WORK TASK
State how many lines in the entries below hold the word "Record", with nothing besides the number.

PROVIDED DATA
[Start of Attachment]

(* ===== verification/SitePolicy.v ===== *)
(** Private sites: services/browser-worker/domain/authorized-site-policy.ts.

    A policy names the origins of a private site, the origins that are never opened, and the
    requests and actions that an authenticated page may make.  The schemas are functions from
    what was given to what is kept, or a refusal; URL parsing ([origin_of], [url_of],
    [is_url]), the collation of [localeCompare] and Unicode normalization are parameters. *)
From S2P Require Import Prelude Errors JsString JsMap JsSort.
Open Scope Z_scope.

Module SitePolicy.

(** *** The data *)
Record AuthorizedSiteRequestRule := mkRule {
  methods : list string;
  pathname : string;
  queryKeys : list string;
  resourceTypes : option (list string);
  frames : option (list string);
  navigation : option bool;
  requiresSemanticPermit : bool;
}.

Inductive SemanticOperation := frame_click | frame_sequence_click.
#[export] Instance SemanticOperation_eq_dec : EqDecision SemanticOperation.
Proof. solve_decision. Defined.

Record AuthorizedSiteSemanticActionRule := mkAction {
  sa_operation : SemanticOperation;
  sa_framePath : list string;
  sa_selector : option string;
  sa_text : option string;
}.
Record AuthorizedSiteRequestPolicy := mkRequestPolicy {
  rules : list AuthorizedSiteRequestRule;
  semanticActions : list AuthorizedSiteSemanticActionRule;
}.
Inductive AccessMode := business_read_only.
Inductive LoginStrategy := login_none | credential_broker.

Record AuthorizedSitePolicy := mkPolicy {
  siteId : string;
  entryUrl : string;
  allowedOrigins : list string;
  p_deniedOrigins : list string;
  accessMode : AccessMode;
  loginStrategy : LoginStrategy;
  credentialAccountId : option string;
  requestPolicy : option AuthorizedSiteRequestPolicy;
}.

[End of Attachment]

RESULT FOR THIS EXERCISE
4